- [Brief]
Give again only those lines from the start of the entries through the line holding "(animation tick, maneuver", leaving them as they are.

- [Data for this task]
============
(** * Dronne Rural Navigation: routing engine and live navigation loop

    A shallow embedding of
      - [services/navigationService.ts]    (geodesic primitives, signal),
      - [services/offlineRoutingEngine.ts] (topology graph, A* pathfinder),
      - [services/routingService.ts]       (route request, offline fallback),
      - [services/offlineMapService.ts]    (tiles of a region, download),
      - [App.tsx]                          (animation tick, maneuver scan,
                                            track recording, calibrated
                                            sensors, time of arrival),
      - [components/MapView.tsx]           (rotation of the user marker),
      - [components/Speedometer.tsx]       (needle of the dial),
      - [components/SensorCalibrationModal.tsx] (calibration handlers),
    together with the properties the specification states about them and
    further properties of the code.

    Numbers.  A JavaScript [number] is modelled by [number] below: the three
    IEEE special values the code depends on ([Infinity], [-Infinity], [NaN])
    and finite values, which are kept as exact rationals.  Rounding of finite
    results and the sign of zero are abstracted; everything the code does
    with [Infinity], [NaN], falsy zero and comparisons is kept.  Where a
    property turns on one comparison of computed values or on a rounding to
    a whole number, its hypotheses keep the values clear of the boundary (or
    its bounds are not strict), so that it does not rest on the absence of
    rounding.

    Transcendental functions ([Math.sin] and friends) have no rational
    model; they are a parameter [MathLib] of the development, and every
    statement about the pathfinder and the loop holds for all of them.

    Loops.  A loop whose end is not evident from its shape takes a step
    budget ([fuel]) and yields an [outcome]; the statements say that a
    stated budget is enough. *)

From Stdlib Require Import QArith Qabs Qminmax Qround Lqa ZArith Lia Psatz.
From stdpp Require Import gmap strings list.
(** [\n+ *\d+ *$] at the front of a text: what a match covers. *)
Lemma NEXT_NUMBER_sound (s : str) (len : nat) (caps : Re.captures) :
  Re.match_at SubripFormat.NEXT_NUMBER 0 s = Some (len, caps) ->
  exists artifact rest,
    s = artifact ++ rest /\ Spec.next_number_artifact artifact
    /\ Re.at_end rest = true /\ len = length artifact.
Proof.
  unfold Re.match_at, SubripFormat.NEXT_NUMBER. cbn [Re.run]. intros E.
  apply many_sound in E as (nl & rest1 & E1 & Hn1 & Hnl & E).
  apply many_sound in E as (sp & rest2 & -> & _ & Hsp & E).
  apply many_sound in E as (dg & rest3 & -> & Hd1 & Hdg & E).
  apply many_sound in E as (sp' & rest & -> & _ & Hsp' & E).
  destruct (Re.at_end rest) eqn:Hend; [| done]. injection E as <- _.
  exists (nl ++ sp ++ dg ++ sp'), rest. split_and!.
  - by rewrite E1, <- !app_assoc.
  - exists nl, sp, dg, sp'. split_and!; try done.
    + intros ->. cbn in Hn1. lia.
    + eapply Forall_impl; [exact Hnl |]. intros c. apply Ascii.eqb_eq.
    + eapply Forall_impl; [exact Hsp |]. intros c. apply Ascii.eqb_eq.
    + intros ->. cbn in Hd1. lia.
    + eapply Forall_impl; [exact Hsp' |]. intros c. apply Ascii.eqb_eq.
  - done.
  - rewrite E1, !length_app. lia.
Qed.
============
- [The completed task]
(** * Dronne Rural Navigation: routing engine and live navigation loop

    A shallow embedding of
      - [services/navigationService.ts]    (geodesic primitives, signal),
      - [services/offlineRoutingEngine.ts] (topology graph, A* pathfinder),
      - [services/routingService.ts]       (route request, offline fallback),
      - [services/offlineMapService.ts]    (tiles of a region, download),
      - [App.tsx]                          (animation tick, maneuver scan,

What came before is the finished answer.